The Great Story

The Great Story, "The Epic of Evolution", and "Evolution Theology" refer to mythopoetic language used by a social movement (or meta-religious movement) that tells the history of the Universe in ways that are simultaneously scientific and sacred. It is an articulation of the understandings of modern science – especially the evolutionary sciences ranging from stellar evolution to biological evolution and cultural evolution – as a sacred creation story, much like the traditional creation myths passed down through oral cultures and sacred texts. The most visible contemporary popularizers of the Great Story are Michael Dowd, a former pastor, and , a science author.

Teachings
Advocates of the Great Story see science not only as a source of physical truths that empower technology and the material affluence and complexity of modern life. They see its 14 billion year epic of evolution – with its eons of increasing complexity, aliveness, consciousness and intelligence – as a story filled with meaning and moral texture.

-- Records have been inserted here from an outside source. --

(** One turn of the loop over the entries; [rec] reads a nested table. *)
Definition scan_entry (rec : Z -> Z -> SM unit) (block : nat) (sector primary_extended_sector : Z)
    (e : partition_table_entry) : SM unit :=
  if (e_size e =? 0) || (e_type e =? 0) then mret tt
  else if is_extended (e_type e) then
    if sector =? 0 then rec (e_offset e) (e_offset e)
    else rec (e_offset e +u primary_extended_sector) primary_extended_sector
  else
    _ ← modify (fun s => PScan (reg s) (s32 (part_nr s + 1)) (mallocs s) (infos s));
    nr ← gets part_nr;
    found_partition block (e_type e) (e_offset e +u sector) (e_size e) nr.
Fixpoint scan_entries (rec : Z -> Z -> SM unit) (block : nat) (sector primary_extended_sector : Z)
    (es : list partition_table_entry) : SM unit :=
  match es with
  | [] => mret tt
  | e :: es' =>
      _ ← scan_entry rec block sector primary_extended_sector e;
      scan_entries rec block sector primary_extended_sector es'
  end.
(** The read is of sector 0 at every depth, as in the code. *)
Fixpoint read_partition_table (fuel : nat) (block : nat) (sector primary_extended_sector : Z) : SM unit :=
  match fuel with
  | O => hang
  | S fuel' =>
      bs ← in_reg (reg_block_size block);
      if bs <=? sector then mret tt
      else
        _ ← malloc_or_panic;
        bytes ← in_reg (reg_block_read 2 block 0);
        pt ← lift (table_of bytes);
        if negb (signature pt =? 0xaa55) then mret tt
        else scan_entries (read_partition_table fuel' block) block sector primary_extended_sector (partitions pt)
  end.
Definition partition_scan (fuel : nat) (block : nat) : SM unit :=
  _ ← modify (fun s => PScan (reg s) 0 (mallocs s) (infos s));
  read_partition_table fuel block 0 0.
End partition.

(** ** What a registry promises *)
Section laws.
Context {D : Type} `{driver_ok D}.
Implicit Types (r : registry (device D)) (b : block (device D)).

(** What reading and writing never change in a block. *)
Definition geometry (b : block (device D)) : string * block_type_t * Z * option partition :=
  (blk_name b, blk_type b, blk_size b, match blk_aux b with Disk _ => None | Part p => Some p end).
Lemma geometry_inv b b' : geometry b = geometry b' -> blk_type b = blk_type b' /\ blk_size b = blk_size b'.
Proof. unfold geometry. by intros [= _ -> -> _]. Qed.
Definition same_geometry (r r' : registry (device D)) : Prop :=
  forall i, geometry <$> all_blocks r' !! i = geometry <$> all_blocks r !! i.
(** Every partition lies inside a disk. *)
Definition placed (r : registry (device D)) : Prop :=
  forall i n t z op, geometry <$> all_blocks r !! i = Some (n, t, z, op) -> 0 <= z < 2 ^ 32 /\
    match op with
    | None => True
    | Some p => 0 <= p_start p /\ exists n' t' z',
        geometry <$> all_blocks r !! p_block p = Some (n', t', z', None) /\ p_start p + z <= z'
    end.
(** Sector [s] of the disk [j]; where sector [s] of block [i] is. *)
Definition sector_at (r : registry (device D)) (j : nat) (s : Z) : list Z :=
  match all_blocks r !! j with
  | Some b => match blk_aux b with Disk d => drv_sector d s | Part _ => [] end
  | None => []
  end.
Definition place (r : registry (device D)) (i : nat) (s : Z) : nat * Z :=
  match all_blocks r !! i with
  | Some b => match blk_aux b with Disk _ => (i, s) | Part p => (p_block p, p_start p + s) end
  | None => (i, s)
  end.
(* ===== verification/Io.v ===== *)
(** * Io: the ports, the timer chip (devices/pit.c) and the speaker (devices/speaker.c)

    What the devices behind the ports do is not in the sources: the class [ports] has the
    functions of threads/io.h that the drivers use, on a state of the hardware.  A driver
    works on that state and the threads' ([hw]); the laws a theorem needs of a device are
    a class of their own beside the driver. *)
From S2P Require Import Prelude.
From S2P Require Import Sched.
From S2P Require Import Timer.

(** The last argument is the hardware; a value written is cut to its width. *)
Class ports (P : Type) := {
  port_in : Z -> P -> Z * P;
  port_out : Z -> Z -> P -> P;
  port_out_word : Z -> Z -> P -> P;
}.
Record hw (P : Type) := Hw { hk : kst; hp : P }.
Arguments Hw {P}.
Arguments hk {P}.
Arguments hp {P}.

Section io.
Context {P : Type} `{ports P}.
Abbreviation HM := (M (hw P)).

Definition h_kst {A} (m : TM A) : HM A := fun s =>
  match m (hk s) with Ok (a, k) => Ok (a, Hw k (hp s)) | Panic => Panic | Fault => Fault | Hang => Hang end.
Definition inb (port : Z) : HM Z := fun s => let '(v, p) := port_in port (hp s) in Ok (v, Hw (hk s) p).
Definition outb (port data : Z) : HM unit := modify (fun s => Hw (hk s) (port_out port (u8 data) (hp s))).
Definition outw (port data : Z) : HM unit := modify (fun s => Hw (hk s) (port_out_word port (data mod 2 ^ 16) (hp s))).

(** ** devices/pit.c *)
Definition PIT_PORT_CONTROL : Z := 0x43.
Definition PIT_PORT_COUNTER (channel : Z) : Z := 0x40 + channel.
Definition PIT_HZ : Z := 1193180.
Definition pit_count (frequency : Z) : Z :=
  if frequency <? 19 then 0
  else if PIT_HZ <? frequency then 2
  else ((PIT_HZ + frequency ÷ 2) ÷ frequency) mod 2 ^ 16.
Definition pit_configure_channel (channel mode frequency : Z) : HM unit :=
  _ ← assert ((channel =? 0) || (channel =? 2));
  _ ← assert ((mode =? 2) || (mode =? 3));
  let count := pit_count frequency in
  old_level ← h_kst intr_disable;
  _ ← outb PIT_PORT_CONTROL (Z.lor (Z.lor (Z.shiftl channel 6) 0x30) (Z.shiftl mode 1));
  _ ← outb (PIT_PORT_COUNTER channel) count;
  _ ← outb (PIT_PORT_COUNTER channel) (Z.shiftr count 8);
  _ ← h_kst (intr_set_level old_level); mret tt.

(** ** devices/speaker.c *)
Definition SPEAKER_PORT_GATE : Z := 0x61.
Definition SPEAKER_GATE_ENABLE : Z := 0x03.
Definition speaker_off : HM unit :=
  old_level ← h_kst intr_disable;
  g ← inb SPEAKER_PORT_GATE;
  _ ← outb SPEAKER_PORT_GATE (Z.land g (Z.lnot SPEAKER_GATE_ENABLE));
  _ ← h_kst (intr_set_level old_level); mret tt.
Definition speaker_on (frequency : Z) : HM unit :=
  if (20 <=? frequency) && (frequency <=? 20000) then
    old_level ← h_kst intr_disable;
    _ ← pit_configure_channel 2 3 frequency;
    g ← inb SPEAKER_PORT_GATE;
    _ ← outb SPEAKER_PORT_GATE (Z.lor g SPEAKER_GATE_ENABLE);
    _ ← h_kst (intr_set_level old_level); mret tt
  else speaker_off.
(** [lpt] is the calibration of the timer. *)
Definition speaker_beep (lpt : Z) : HM unit :=
  l ← h_kst intr_get_level;
  if (l : bool) then
    _ ← speaker_on 440; _ ← h_kst (timer_msleep lpt 250); speaker_off
  else mret tt.

(** ** Lemmas *)
Definition with_k (k : kst) (s : hw P) : hw P := Hw k (hp s).
Lemma h_kst_spec {A} (m : TM A) (s : hw P) (Q : A -> hw P -> Prop) : mwp m (hk s) (fun a k => Q a (Hw k (hp s))) -> mwp (h_kst m) s Q.
Proof. unfold mwp, h_kst. by destruct (m (hk s)) as [[a k]| | |]. Qed.
Lemma disable_spec (s : hw P) (Q : bool -> hw P -> Prop) : Q (intr_on (the_cpu (hk s))) (Hw (with_intr false (hk s)) (hp s)) ->
  mwp (h_kst intr_disable) s Q.
Proof. intros HQ. apply h_kst_spec. unfold intr_disable, intr_get_level, set_intr. repeat wp_step. exact HQ. Qed.
(** Interrupts may be on only outside handlers. *)
Definition level_ok (k : kst) : Prop := intr_on (the_cpu k) = true -> in_external_intr (the_cpu k) = false.
Lemma set_level_spec l (s : hw P) (Q : bool -> hw P -> Prop) : (l = true -> in_external_intr (the_cpu (hk s)) = false) ->
  (forall b, Q b (Hw (with_intr l (hk s)) (hp s))) -> mwp (h_kst (intr_set_level l)) s Q.
Proof.
  intros Hl HQ. apply h_kst_spec. destruct l; cbn [intr_set_level].
  - unfold intr_enable, intr_get_level, intr_context, set_intr. wp_step. wp_step. wp_step. wp_step. wp_step.
    wp_step; [by rewrite Hl|]. repeat wp_step. apply HQ.
  - unfold intr_disable, intr_get_level, set_intr. repeat wp_step. apply HQ.
Qed.
Lemma level_ok_off k : level_ok (with_intr false k).
Proof. done. Qed.
(** Interrupts off, something on the ports alone, interrupts as they were. *)
Lemma restore_spec (s : hw P) p (Q : bool -> hw P -> Prop) : level_ok (hk s) -> (forall b, Q b (Hw (hk s) p)) ->
  mwp (h_kst (intr_set_level (intr_on (the_cpu (hk s))))) (Hw (with_intr false (hk s)) p) Q.
Proof.
  intros Hl HQ. apply set_level_spec; [exact Hl|]. intros b. simpl. rewrite with_intr_twice, with_intr_same. apply HQ.
Qed.
Lemma inb_spec port (s : hw P) (Q : Z -> hw P -> Prop) : (forall v p, port_in port (hp s) = (v, p) -> Q v (Hw (hk s) p)) -> mwp (inb port) s Q.
Proof. unfold mwp, inb. intros HQ. destruct (port_in port (hp s)) as [v p]. by apply HQ. Qed.

(** The ports after the timer chip has been told [count]. *)
Definition pit_written (channel mode count : Z) (p : P) : P :=
  port_out (PIT_PORT_COUNTER channel) (count / 256)
    (port_out (PIT_PORT_COUNTER channel) (count mod 256)
       (port_out PIT_PORT_CONTROL (channel * 64 + 48 + mode * 2) p)).
Lemma pit_count_range f : 0 <= pit_count f < 2 ^ 16.
Proof. unfold pit_count, PIT_HZ. destruct (f <? 19), (1193180 <? f); try lia; apply Z.mod_pos_bound; lia. Qed.
Lemma pit_configure_spec c m f (s : hw P) (Q : unit -> hw P -> Prop) : (c = 0 \/ c = 2) -> (m = 2 \/ m = 3) -> level_ok (hk s) ->
  Q tt (Hw (hk s) (pit_written c m (pit_count f) (hp s))) -> mwp (pit_configure_channel c m f) s Q.
Proof.
  intros Hc Hm Hl HQ. unfold pit_configure_channel. wp_step. wp_step; [by destruct Hc; subst|].
  wp_step. wp_step; [by destruct Hm; subst|]. wp_step. apply disable_spec.
  wp_step. unfold outb. wp_step. wp_step. wp_step. wp_step. wp_step. wp_step. simpl.
  apply restore_spec; [done|]. intros b. wp_step.
  pose proof (pit_count_range f). unfold pit_written in HQ.
  assert (u8 (Z.lor (Z.lor (Z.shiftl c 6) 48) (Z.shiftl m 1)) = c * 64 + 48 + m * 2) as ->.
  { destruct Hc as [-> | ->], Hm as [-> | ->]; reflexivity. }
  rewrite Z.shiftr_div_pow2 by lia. change (2 ^ 8) with 256. unfold u8. change (2 ^ 8) with 256.
  rewrite (Z.mod_small (pit_count f / 256)); [exact HQ|]. split; [apply Z.div_pos; lia|]. apply Z.div_lt_upper_bound; lia.
Qed.
End io.

(** The count is the rounded quotient of the chip's frequency; it fits 16 bits. *)
Lemma pit_count_rounds f : 19 <= f <= PIT_HZ -> 1 <= pit_count f < 2 ^ 16 /\ 2 * Z.abs (PIT_HZ - pit_count f * f) <= f.
Proof.
  intros Hf. unfold pit_count. rewrite (proj2 (Z.ltb_ge _ _)), (proj2 (Z.ltb_ge _ _)) by lia.
  unfold PIT_HZ in *. rewrite (Z.quot_div_nonneg f) by lia.
  assert (0 <= f / 2) by (apply Z.div_pos; lia). rewrite Z.quot_div_nonneg by lia. pose proof (Z_div_mod_eq_full f 2). pose proof (Z.mod_pos_bound f 2).
  set (h := f / 2) in *. set (q := (1193180 + h) / f).
  pose proof (Z_div_mod_eq_full (1193180 + h) f) as E. pose proof (Z.mod_pos_bound (1193180 + h) f). fold q in E.
  assert (1 <= q) by (apply Z.div_le_lower_bound; lia).
  assert (q < 65536) by (apply Z.div_lt_upper_bound; lia).
  rewrite Z.mod_small by lia. split; [lia|]. lia.
Qed.
(** Above two thirds of the chip's frequency the count is 1, which its mode 2 excludes. *)
Example pit_count_illegal : pit_count 800000 = 1.
Proof. reflexivity. Qed.
(** A batch of spectrograms with true lengths [lens], padded to the longest. *)
Definition batch_shape (lens : list Z) (freq channels : Z) : list Z :=
  [Z.of_nat (length lens); fold_right Z.max 0 lens; freq; channels].

End TfContrib.

Module Cells.

(** ** bidirectional_cells and create_cell

    Probabilities are Python floats; they are modelled as rationals. *)
Open Scope Q_scope.

Inductive activation := Tanh.

(** [tf.nn.rnn_cell.BasicRNNCell(num_units, activation)]. *)
Record rnn_cell := { rc_num_units : Z; rc_activation : activation }.

(** [tf.nn.rnn_cell.DropoutWrapper(cell, input_keep_prob, output_keep_prob, seed)]. *)
Record dropout_wrapper := {
  dw_cell : rnn_cell;
  input_keep_prob : Q;
  output_keep_prob : Q;
  dw_seed : Z
}.

Definition Qltb (a b : Q) : bool := negb (Qle_bool b a).

(** Python [max(a, b)] and [min(a, b)]: the first argument unless the second
    is strictly larger (resp. smaller). *)
Definition py_max (a b : Q) : Q := if Qltb a b then b else a.
Definition py_min (a b : Q) : Q := if Qltb b a then b else a.

Section WithSeed.
(** [FLAGS.random_seed]. *)
Variable random_seed : Z.

Definition create_cell (num_units : Z) (keep_prob : Q) : dropout_wrapper :=
  {| dw_cell := {| rc_num_units := num_units; rc_activation := Tanh |};
     input_keep_prob := keep_prob;
     output_keep_prob := keep_prob;
     dw_seed := random_seed |}.

(** [bidirectional_cells(num_units, num_layers, dropout)]. *)
Definition bidirectional_cells (num_units num_layers : Z) (dropout : Q)
    : list dropout_wrapper * list dropout_wrapper :=
  let keep_prob := py_min 1 (py_max 0 (1 - dropout)) in
  let _fw_cells := map (fun _ => create_cell num_units keep_prob)
                       (seq 0 (Z.to_nat num_layers)) in
  let _bw_cells := map (fun _ => create_cell num_units keep_prob)
                       (seq 0 (Z.to_nat num_layers)) in
  (_fw_cells, _bw_cells).

(** The call [bidirectional_cells(num_units, num_layers)], with the default
    [dropout=1.0]. *)
Definition bidirectional_cells_default (num_units num_layers : Z) :=
  bidirectional_cells num_units num_layers 1.

End WithSeed.

(** The spec's [clamp(x, 0, 1)], for comparison with the code. *)
Definition clamp01 (x : Q) : Q :=
  if Qltb x 0 then 0 else if Qltb 1 x then 1 else x.

End Cells.

Module VarStore.

(** ** variable_on_cpu and variable_with_weight_decay *)
Open Scope Q_scope.

Inductive initializer := TruncatedNormal (stddev : Q).

Record variable := {
  var_name : string; var_shape : list Z; var_init : initializer; var_device : string
}.

(** Symbolic tensors built by [variable_with_weight_decay]. *)
Inductive texpr :=
  | TVar (name : string)            (* the variable's tensor *)
  | TL2Loss (x : texpr)             (* tf.nn.l2_loss(x) *)
  | TMul (x : texpr) (c : Q).       (* tf.multiply(x, c) *)

(** The default graph: its variables and its named collections. *)
Record tf_graph := {
  variables : list variable;
  collections : list (string * list texpr)
}.

Definition get_collection (key : string) (g : tf_graph) : list texpr :=
  match find (fun kv => String.eqb (fst kv) key) (collections g) with
  | Some (_, l) => l
  | None => []
  end.
(** * antigravity2api-nodejs: converters, transport parser and upstream errors

    A shallow embedding of
    - [src/utils/converters/common.js], [openai.js] and [claude.js]
      (client messages to the upstream message list),
    - the subprocess response handling of [FingerprintRequester.request]
      in [src/requester.js], its timeouts, and the stream handle of
      [antigravity_fetchStream],
    - [handleApiError], the model list with its cache and the signature
      cached by [generateAssistantResponseNoStream] of the API client,
    - [getProxyConfig] of [config/config.js],
    followed by the properties proved about them.

    JavaScript strings are sequences of UTF-16 code units ([list N]),
    Node [Buffer]s are sequences of bytes ([list byte]); the two are related
    by the UTF-8 conversions of [Buffer.toString] and [Buffer.from]. *)

From Stdlib Require Import ZArith NArith List Strings.String Strings.Byte DecimalString Lia.
From stdpp Require Import base option list gmap.

Open Scope N_scope.

(** ** JavaScript strings *)

Module Js.

Definition jsstring := list N.

(** [null] or [undefined] is [None]; the empty string is the only falsy
    string. *)
Definition truthy (v : option jsstring) : bool :=
  match v with
  | Some (_ :: _) => true
  | _ => false
  end.

(** [a || b] *)
Definition js_or (a b : option jsstring) : option jsstring :=
  if truthy a then a else b.

(** [s || d] for a string [s] and a default [d] *)
Definition or_default (s d : jsstring) : jsstring :=
  match s with
  | [] => d
  | _ => s
  end.

(** [a === b] on strings *)
Fixpoint eqb (a b : jsstring) : bool :=
  match a, b with
  | [], [] => true
  | x :: a', y :: b' => (x =? y) && eqb a' b'
  | _, _ => false
  end.

(** *** UTF-8 *)

Definition REPLACEMENT : N := 0xFFFD.

Definition byte_of (n : N) : byte :=
  match Byte.of_N (n mod 256) with
  | Some b => b
  | None => x00
  end.

(** State of the decoder between two bytes: continuation bytes still
    needed, the code point so far, and the range the next byte must be in. *)
Record decoder := {
  needed : nat;
  code_point : N;
  lower : N;
  upper : N
}.

Definition idle : decoder :=
  {| needed := 0; code_point := 0; lower := 0x80; upper := 0xBF |}.

(** Code point to UTF-16 code units. *)
Definition units_of_code_point (cp : N) : jsstring :=
  if cp <? 0x10000 then [cp]
  else [0xD800 + (cp - 0x10000) / 0x400; 0xDC00 + (cp - 0x10000) mod 0x400].

(** A byte met while no sequence is open. *)
Definition decode_lead (b : N) : jsstring * decoder :=
  if b <=? 0x7F then ([b], idle)
  else if (0xC2 <=? b) && (b <=? 0xDF) then
    ([], {| needed := 1; code_point := N.land b 0x1F; lower := 0x80; upper := 0xBF |})
  else if (0xE0 <=? b) && (b <=? 0xEF) then
    ([], {| needed := 2; code_point := N.land b 0xF;
            lower := if b =? 0xE0 then 0xA0 else 0x80;
            upper := if b =? 0xED then 0x9F else 0xBF |})
  else if (0xF0 <=? b) && (b <=? 0xF4) then
    ([], {| needed := 3; code_point := N.land b 0x7;
            lower := if b =? 0xF0 then 0x90 else 0x80;
            upper := if b =? 0xF4 then 0x8F else 0xBF |})
  else ([REPLACEMENT], idle).
Lemma take_fixed w k : forall u,
  take w (fixed (w + k) u) = fixed w (u / 10 ^ Z.of_nat k).
Proof.
  induction k as [|k IH]; intros u.
  - rewrite Nat.add_0_r, Z.div_1_r.
    induction w as [|w IHw] in u |- *; [reflexivity|].
    pose proof (length_fixed (S w) u) as Hl.
    revert Hl. generalize (fixed (S w) u) as s. clear.
    induction (S w) as [|n IHn]; intros [|c s] H; simpl in *; try lia;
      try reflexivity.
    f_equal. apply IHn. lia.
  - replace (w + S k)%nat with (S (w + k)) by lia. cbn [fixed].
    rewrite take_app_length by (rewrite length_fixed; lia).
    rewrite IH, Z.div_div, <- Z.pow_succ_r, <- Nat2Z.inj_succ by lia.
    reflexivity.
Qed.

(** ** The calendar *)

Lemma dayOfYear_range doe :
  0 <= doe < 146097 ->
  0 <= doe - (365 * ((doe - doe / 1460 + doe / 36524 - doe / 146096) / 365)
              + (doe - doe / 1460 + doe / 36524 - doe / 146096) / 365 / 4
              - (doe - doe / 1460 + doe / 36524 - doe / 146096) / 365 / 100)
    <= 365.
Proof. intros H. Z.div_mod_to_equations. lia. Qed.

Lemma monthDay_range doy :
  0 <= doy <= 365 ->
  1 <= (if (5 * doy + 2) / 153 <? 10
        then (5 * doy + 2) / 153 + 3 else (5 * doy + 2) / 153 - 9) <= 12 /\
  1 <= doy - (153 * ((5 * doy + 2) / 153) + 2) / 5 + 1 <= 31.
Proof.
  intros H. destruct (Z.ltb_spec ((5 * doy + 2) / 153) 10);
    Z.div_mod_to_equations; lia.
Qed.

Lemma Month_Day_range t : 1 <= Month t <= 12 /\ 1 <= Day t <= 31.
Proof.
  unfold Month, Day, civil. cbn [fst snd].
  set (z := wall t / 86400 + 719468).
  assert (0 <= z - z / 146097 * 146097 < 146097) as Hdoe
    by (Z.div_mod_to_equations; lia).
  apply monthDay_range, dayOfYear_range, Hdoe.
Qed.

Lemma clock_range t :
  0 <= Hour t < 24 /\ 0 <= Minute t < 60 /\ 0 <= Second t < 60.
Proof.
  unfold Hour, Minute, Second. generalize (wall t). intros w.
  repeat split; Z.div_mod_to_equations; lia.
Qed.

(** The text of a timestamp, piece by piece. *)
Lemma Format_shape t :
  Format t crateLayout
  = appendInt (Year t) 4 ++ "-" ++ fixed 2 (Month t) ++ "-"
    ++ fixed 2 (Day t) ++ "T" ++ fixed 2 (Hour t) ++ ":"
    ++ fixed 2 (Minute t) ++ ":" ++ fixed 2 (Second t)
    ++ fraction (nsec t / 1000000) ++ formatChunk t stdNumericTZ.
Proof.
  pose proof (Month_Day_range t) as [Hm Hd].
  pose proof (clock_range t) as (Hh & Hmi & Hs).
  unfold Format, crateLayout.
  cbn [map String.concat].
  generalize (formatChunk t stdNumericTZ) as zone. intros zone.
  cbn [formatChunk].
  rewrite (appendInt_fixed (Month t) 2) by (simpl; lia).
  rewrite (appendInt_fixed (Day t) 2) by (simpl; lia).
  rewrite (appendInt_fixed (Hour t) 2) by (simpl; lia).
  rewrite (appendInt_fixed (Minute t) 2) by (simpl; lia).
  rewrite (appendInt_fixed (Second t) 2) by (simpl; lia).
  unfold formatNano, Nanosecond.
  change 9%nat with (3 + 6)%nat. rewrite take_fixed.
  change (10 ^ Z.of_nat 6) with 1000000.
  cbn [append]. reflexivity.
Qed.

(** A year from 0 to 9999 has four digits. *)
Lemma year_shape y : 0 <= y <= 9999 -> appendInt y 4 = fixed 4 y.
Proof. intros H. apply appendInt_fixed; simpl; lia. Qed.





(* ------------------------------------------------------------------ *)
(** * Values that do not encode *)

Lemma get_wf {A} (m : gomap A) k v :
  wf_map m -> In (k, v) m -> get m k = Some v.
Proof.
  unfold wf_map. induction m as [|[k' v'] m IH]; simpl; intros Hwf Hin;
    [destruct Hin|].
  inversion Hwf as [|? ? Hnin Hnd]; subst.
  destruct Hin as [[= -> ->]|Hin].
  - now rewrite String.eqb_refl.
  - destruct (String.eqb_spec k k') as [->|_]; [|auto].
    exfalso. apply Hnin. apply (in_map fst) in Hin. exact Hin.
Qed.

Lemma encodable_false_entry m :
  encodable (VMapSI m) = false ->
  exists k v, In (k, v) m /\ encodable v = false.
Proof.
  induction m as [|[k v] m IH]; simpl; [discriminate|].
  intros H. apply andb_false_iff in H as [H|H].
  - exists k, v. auto.
  - destruct (IH H) as (k' & v' & Hin & Hv). exists k', v'. auto.
Qed.

(** When the value of some key fails, the object fails. *)
Lemma escapeObject_key_Err m k e :
  In k (keys m) -> escapeValue (index m k) = Err e ->
  exists e', escapeObject m = Err e'.
Proof.
  intros Hk He. unfold escapeObject, escapeObjectWith.
  set (f := fun k0 : string =>
              val <- escapeValue (index m k0) ;;
              Ok (escapeString k0 dquote ++ " = " ++ val)).
  destruct (forEach_cases f (sortStrings (keys m)))
    as [[ps Hps]|(_ & _ & _ & e' & _ & _ & _ & He')].
  - intros k0 _. unfold f.
    pose proof (escapeValue_returns (index m k0)).
    destruct (escapeValue (index m k0)); simpl; congruence.
  - apply (Permutation_in _ (sortStrings_perm _)) in Hk.
    destruct (forEach_Ok_In f _ _ k Hps Hk) as [b Hb].
    unfold f in Hb. rewrite He in Hb. discriminate.
  - rewrite He'. simpl. eauto.
Qed.

Lemma escapeValue_not_encodable n : forall val,
  (depth val < n)%nat -> wf_value val -> encodable val = false ->
  exists t, escapeValue val = Err (UnexpectedType t) /\
            supported t = false /\ inside t val.
Proof.
  induction n as [|n IH]; intros val Hn Hwf He; [lia|].
  destruct val; try discriminate;
    try (eexists; split; [reflexivity|split; [reflexivity|constructor]]).
  apply wf_value_entries in Hwf as [Hwf Hent].
  destruct (encodable_false_entry _ He) as (k & v & Hin & Hv).
  assert (depth v < n)%nat as Hd.
  { rewrite depth_VMapSI in Hn.
    pose proof (get_depth t k v (get_wf t k v Hwf Hin)). lia. }
  destruct (IH v Hd (Hent k v Hin) Hv) as (t0 & Ht0 & _).
  assert (In k (keys t)) as Hk by (apply (in_map fst) in Hin; exact Hin).
  destruct (escapeObject_key_Err t k (UnexpectedType t0) Hk) as [e' He'].
  { unfold index. now rewrite (get_wf t k v Hwf Hin). }
  rewrite <- escapeValue_VMapSI in He'.
  destruct (escapeValue_Err _ _ _ (Nat.lt_succ_diag_r _) He')
    as (t1 & -> & Hs & Hi).
  exists t1. rewrite He'. auto.
Qed.

Lemma insertSQL_encodable table metrics loc :
  encodable_batch metrics = true ->
  insertSQL table metrics loc = Ok (statement table (map (rowOf loc) metrics)).
Proof.
  intros H. apply insertSQL_all_Ok. rewrite Forall_forall. intros m Hm.
  unfold encodable_batch in H. rewrite forallb_forall in H.
  exists (render (VMapSI (Fields m))). rewrite <- escapeValue_VMapSI.
  apply (escapeValue_render _ _ (Nat.lt_succ_diag_r _)). auto.
Qed.

Lemma insertSQL_not_encodable table metrics loc :
  wf_batch metrics -> encodable_batch metrics = false ->
  exists t, insertSQL table metrics loc = Err (UnexpectedType t) /\
            supported t = false.
Proof.
  intros Hwf He.
  assert (exists m, In m metrics /\ encodable (VMapSI (Fields m)) = false)
    as (m & Hm & Hf).
  { unfold encodable_batch in He. clear Hwf.
    induction metrics as [|m ms IH]; simpl in He; [discriminate|].
    apply andb_false_iff in He as [He|He].
    - exists m. simpl. auto.
    - destruct (IH He) as (m' & Hin & Hm'). exists m'. simpl. auto. }
  unfold wf_batch in Hwf. rewrite Forall_forall in Hwf.
  destruct (escapeValue_not_encodable _ _ (Nat.lt_succ_diag_r _)
              (Hwf m Hm) Hf) as (t0 & Ht0 & _).
  rewrite escapeValue_VMapSI in Ht0.
  destruct (forEach_cases (insertRow loc) metrics)
    as [[rows Hrows]|(before & m' & after & e' & -> & Hm' & _ & Hall)].
  - intros x _. apply insertRow_returns.
  - destruct (forEach_Ok_In _ _ _ m Hrows Hm) as [row Hrow].
    apply insertRow_Ok in Hrow as [_ [f Hf']]. congruence.
  - rewrite insertRow_fields in Hm'.
    destruct (escapeObject (Fields m')) as [f|e''|] eqn:Ef; simpl in Hm';
      try discriminate.
    injection Hm' as ->. rewrite <- escapeValue_VMapSI in Ef.
    destruct (escapeValue_Err _ _ _ (Nat.lt_succ_diag_r _) Ef)
      as (t & -> & Hs & _).
    exists t. rewrite insertSQL_rows, Hall. auto.
Qed.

A foundational book in the Great Story/Evolution Theology movement is The Universe Story (1992) by Brian Swimme, a mathematical cosmologist, and Thomas Berry, a Catholic priest of the Passionist order and a cultural historian. But the movement sees itself as having roots in the work of anthropologist and naturalist Loren Eiseley, biologist Edward O. Wilson, early conservation movement leader Aldo Leopold, evolutionary biologist Julian Huxley and the French Jesuit paleontologist Pierre Teilhard de Chardin (himself inspired by Henri Bergson). Recent contributions to an understanding of the Epic of Evolution include the writings of Robert Wright, John Stewart, Joel Primack and , John Haught, Eric Chaisson, David Sloan Wilson, Jonathan Haidt, Ursula Goodenough, and Russ Genet.

The Great Story Timeline
# 13,700 mya: Great Radiance - beginning of the universe (13.7 billion years ago)
# 12,000 mya: Galactic Phase - formation of stars
# 4,600 mya: Hadean - formation of Earth, pre-life
# 3,800 mya: Archaean - first life: bacteria
# 2,000 mya: Proterozoic - amoebas
# 540 mya: Paleozoic - complex life
#* 540-500 mya: Cambrian
#* 500-440 mya: Ordovician
#* 440-410 mya: Silurian
#* 410-360 mya: Devonian
#* 360-290 mya: Carboniferous
#* 290-245 mya: Permian
# 245 mya: Mesozoic - dinosaurs
#* 245-210 mya: Triassic
#* 210-45 mya: Jurassic - flowering plants
#* 145-65 mya: Cretaceous
# 65 mya: Cenozoic - mammals & birds
# 0.013 mya: Holocene - human-caused extinctions (13,000 years ago)
# Today: Ecozoic - Vision for the future

Ecozoic Era
The Ecozoic Era refers to the promise of a coming era when humans live in a mutually enhancing relationship with the larger community of life systems. The Ecozoic Era could also be called the “ecological age.”

There are generally five principles set forth for the Ecozoic:

# Recognizing that the Universe is primarily a communion of subjects, not a collection of objects.
# Beyond suicide, homicide, and genocide, there are even more violent crimes -- biocide and geocide: biocide, the wanton killing of the life systems of the planet; geocide, the killing of the planet itself in its major forms of expression.
# The human is derivative, the Earth is primary. The primary concern of every profession, institute, and activity of the human betrays itself unless it makes this larger earth community its primary referent.
# Humans will recognize the rights of other members of the Earth Community to habitat and their share of the Earth's benefits.
# Celebration of the grandeur and loveliness and joy of existence on the planet Earth will be essential to human society.